Data items
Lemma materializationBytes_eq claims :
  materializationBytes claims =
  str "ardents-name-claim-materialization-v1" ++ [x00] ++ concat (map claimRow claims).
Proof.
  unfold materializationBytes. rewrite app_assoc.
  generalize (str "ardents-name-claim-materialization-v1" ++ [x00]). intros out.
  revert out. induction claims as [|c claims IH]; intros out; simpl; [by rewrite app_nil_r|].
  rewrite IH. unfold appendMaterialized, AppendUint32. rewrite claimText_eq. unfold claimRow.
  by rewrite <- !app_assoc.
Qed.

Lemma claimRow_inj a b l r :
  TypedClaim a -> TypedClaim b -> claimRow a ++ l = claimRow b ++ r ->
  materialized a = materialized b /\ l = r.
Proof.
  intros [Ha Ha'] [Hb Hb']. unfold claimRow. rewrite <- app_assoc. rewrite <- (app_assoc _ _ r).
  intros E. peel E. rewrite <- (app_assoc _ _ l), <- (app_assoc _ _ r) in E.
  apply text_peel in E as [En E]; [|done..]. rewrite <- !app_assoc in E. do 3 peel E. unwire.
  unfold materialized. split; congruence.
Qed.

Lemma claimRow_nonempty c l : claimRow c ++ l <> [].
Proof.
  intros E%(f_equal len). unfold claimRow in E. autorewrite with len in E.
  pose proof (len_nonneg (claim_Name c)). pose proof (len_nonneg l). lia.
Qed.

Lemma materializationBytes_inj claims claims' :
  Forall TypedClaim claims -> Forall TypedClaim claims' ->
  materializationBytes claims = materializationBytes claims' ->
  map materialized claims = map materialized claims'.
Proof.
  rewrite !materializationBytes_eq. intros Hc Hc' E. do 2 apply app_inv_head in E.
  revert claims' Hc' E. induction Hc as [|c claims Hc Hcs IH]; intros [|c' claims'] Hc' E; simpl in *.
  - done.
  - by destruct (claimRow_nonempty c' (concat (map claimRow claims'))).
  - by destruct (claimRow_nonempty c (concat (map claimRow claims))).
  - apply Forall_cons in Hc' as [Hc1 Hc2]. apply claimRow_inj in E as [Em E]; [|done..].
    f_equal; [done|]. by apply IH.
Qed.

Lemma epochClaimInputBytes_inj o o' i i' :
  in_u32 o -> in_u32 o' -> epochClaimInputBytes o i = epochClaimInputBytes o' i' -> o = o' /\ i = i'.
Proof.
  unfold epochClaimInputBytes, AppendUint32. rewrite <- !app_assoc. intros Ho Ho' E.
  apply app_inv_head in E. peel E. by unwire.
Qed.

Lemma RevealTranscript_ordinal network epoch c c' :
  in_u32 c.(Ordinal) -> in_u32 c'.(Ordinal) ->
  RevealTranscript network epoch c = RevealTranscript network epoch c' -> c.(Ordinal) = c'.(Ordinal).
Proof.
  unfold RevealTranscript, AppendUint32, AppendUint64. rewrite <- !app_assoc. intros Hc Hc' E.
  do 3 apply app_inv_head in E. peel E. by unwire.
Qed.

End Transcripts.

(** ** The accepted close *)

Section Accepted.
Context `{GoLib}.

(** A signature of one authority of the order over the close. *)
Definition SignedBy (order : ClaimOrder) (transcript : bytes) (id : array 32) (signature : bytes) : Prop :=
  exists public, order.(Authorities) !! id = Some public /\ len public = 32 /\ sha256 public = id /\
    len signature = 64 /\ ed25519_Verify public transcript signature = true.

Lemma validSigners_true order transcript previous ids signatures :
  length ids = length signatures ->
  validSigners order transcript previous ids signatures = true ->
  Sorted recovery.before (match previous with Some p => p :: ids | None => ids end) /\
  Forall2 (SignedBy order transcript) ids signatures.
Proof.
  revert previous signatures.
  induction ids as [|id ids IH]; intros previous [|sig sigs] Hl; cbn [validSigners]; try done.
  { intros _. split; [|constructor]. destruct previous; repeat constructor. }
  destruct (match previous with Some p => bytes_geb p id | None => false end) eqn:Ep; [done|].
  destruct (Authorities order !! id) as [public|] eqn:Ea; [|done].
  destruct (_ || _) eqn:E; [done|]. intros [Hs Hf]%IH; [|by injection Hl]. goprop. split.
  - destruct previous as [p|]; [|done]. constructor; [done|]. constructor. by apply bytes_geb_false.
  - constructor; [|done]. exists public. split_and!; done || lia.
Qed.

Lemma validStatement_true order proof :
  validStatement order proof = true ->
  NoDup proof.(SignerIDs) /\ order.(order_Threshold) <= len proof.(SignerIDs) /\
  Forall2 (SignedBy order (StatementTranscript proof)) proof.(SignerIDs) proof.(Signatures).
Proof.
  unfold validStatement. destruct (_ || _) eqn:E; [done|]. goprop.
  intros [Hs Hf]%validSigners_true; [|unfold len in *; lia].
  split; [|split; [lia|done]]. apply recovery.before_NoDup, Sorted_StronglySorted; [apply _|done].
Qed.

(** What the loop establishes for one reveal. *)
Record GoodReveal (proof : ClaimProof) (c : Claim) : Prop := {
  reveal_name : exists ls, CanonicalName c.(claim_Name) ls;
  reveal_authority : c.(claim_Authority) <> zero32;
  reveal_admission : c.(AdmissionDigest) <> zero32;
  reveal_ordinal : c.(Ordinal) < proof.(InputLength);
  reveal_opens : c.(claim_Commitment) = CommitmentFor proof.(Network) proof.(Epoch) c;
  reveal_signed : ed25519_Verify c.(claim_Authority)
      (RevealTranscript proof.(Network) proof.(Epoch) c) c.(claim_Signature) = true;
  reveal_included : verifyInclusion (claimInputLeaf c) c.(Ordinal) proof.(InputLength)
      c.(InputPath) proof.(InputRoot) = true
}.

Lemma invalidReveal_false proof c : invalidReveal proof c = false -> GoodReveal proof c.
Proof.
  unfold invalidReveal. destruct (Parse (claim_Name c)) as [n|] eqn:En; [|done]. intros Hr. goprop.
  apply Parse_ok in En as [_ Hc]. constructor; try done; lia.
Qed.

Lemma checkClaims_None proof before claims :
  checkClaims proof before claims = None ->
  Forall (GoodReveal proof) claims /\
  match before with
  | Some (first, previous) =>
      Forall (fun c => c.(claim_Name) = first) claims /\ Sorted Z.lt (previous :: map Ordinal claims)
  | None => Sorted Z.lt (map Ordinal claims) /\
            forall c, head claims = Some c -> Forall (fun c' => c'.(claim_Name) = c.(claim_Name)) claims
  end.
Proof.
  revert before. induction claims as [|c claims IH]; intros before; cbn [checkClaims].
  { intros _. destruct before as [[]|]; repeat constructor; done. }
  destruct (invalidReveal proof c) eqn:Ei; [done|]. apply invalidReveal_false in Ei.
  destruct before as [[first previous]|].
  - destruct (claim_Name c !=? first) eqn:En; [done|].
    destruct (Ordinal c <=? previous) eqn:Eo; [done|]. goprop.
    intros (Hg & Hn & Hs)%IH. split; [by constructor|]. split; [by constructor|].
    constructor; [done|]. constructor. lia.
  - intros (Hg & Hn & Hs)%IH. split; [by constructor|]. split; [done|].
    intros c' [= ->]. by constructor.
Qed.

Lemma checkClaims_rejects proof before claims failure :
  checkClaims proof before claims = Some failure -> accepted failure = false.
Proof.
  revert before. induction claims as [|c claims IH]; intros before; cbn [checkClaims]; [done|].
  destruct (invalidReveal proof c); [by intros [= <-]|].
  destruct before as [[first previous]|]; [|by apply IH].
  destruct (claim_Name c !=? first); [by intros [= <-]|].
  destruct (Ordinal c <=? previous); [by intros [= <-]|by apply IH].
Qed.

→ What you will do:
For the lines above, output exactly those from the line containing "destruct (Authorities order" through the line containing "Forall (fun c =>", and skip the others.

→ Solution below:
  destruct (Authorities order !! id) as [public|] eqn:Ea; [|done].
  destruct (_ || _) eqn:E; [done|]. intros [Hs Hf]%IH; [|by injection Hl]. goprop. split.
  - destruct previous as [p|]; [|done]. constructor; [done|]. constructor. by apply bytes_geb_false.
  - constructor; [|done]. exists public. split_and!; done || lia.
Qed.

Lemma validStatement_true order proof :
  validStatement order proof = true ->
  NoDup proof.(SignerIDs) /\ order.(order_Threshold) <= len proof.(SignerIDs) /\
  Forall2 (SignedBy order (StatementTranscript proof)) proof.(SignerIDs) proof.(Signatures).
Proof.
  unfold validStatement. destruct (_ || _) eqn:E; [done|]. goprop.
  intros [Hs Hf]%validSigners_true; [|unfold len in *; lia].
  split; [|split; [lia|done]]. apply recovery.before_NoDup, Sorted_StronglySorted; [apply _|done].
Qed.

(** What the loop establishes for one reveal. *)
Record GoodReveal (proof : ClaimProof) (c : Claim) : Prop := {
  reveal_name : exists ls, CanonicalName c.(claim_Name) ls;
  reveal_authority : c.(claim_Authority) <> zero32;
  reveal_admission : c.(AdmissionDigest) <> zero32;
  reveal_ordinal : c.(Ordinal) < proof.(InputLength);
  reveal_opens : c.(claim_Commitment) = CommitmentFor proof.(Network) proof.(Epoch) c;
  reveal_signed : ed25519_Verify c.(claim_Authority)
      (RevealTranscript proof.(Network) proof.(Epoch) c) c.(claim_Signature) = true;
  reveal_included : verifyInclusion (claimInputLeaf c) c.(Ordinal) proof.(InputLength)
      c.(InputPath) proof.(InputRoot) = true
}.

Lemma invalidReveal_false proof c : invalidReveal proof c = false -> GoodReveal proof c.
Proof.
  unfold invalidReveal. destruct (Parse (claim_Name c)) as [n|] eqn:En; [|done]. intros Hr. goprop.
  apply Parse_ok in En as [_ Hc]. constructor; try done; lia.
Qed.

Lemma checkClaims_None proof before claims :
  checkClaims proof before claims = None ->
  Forall (GoodReveal proof) claims /\
  match before with
  | Some (first, previous) =>
      Forall (fun c => c.(claim_Name) = first) claims /\ Sorted Z.lt (previous :: map Ordinal claims)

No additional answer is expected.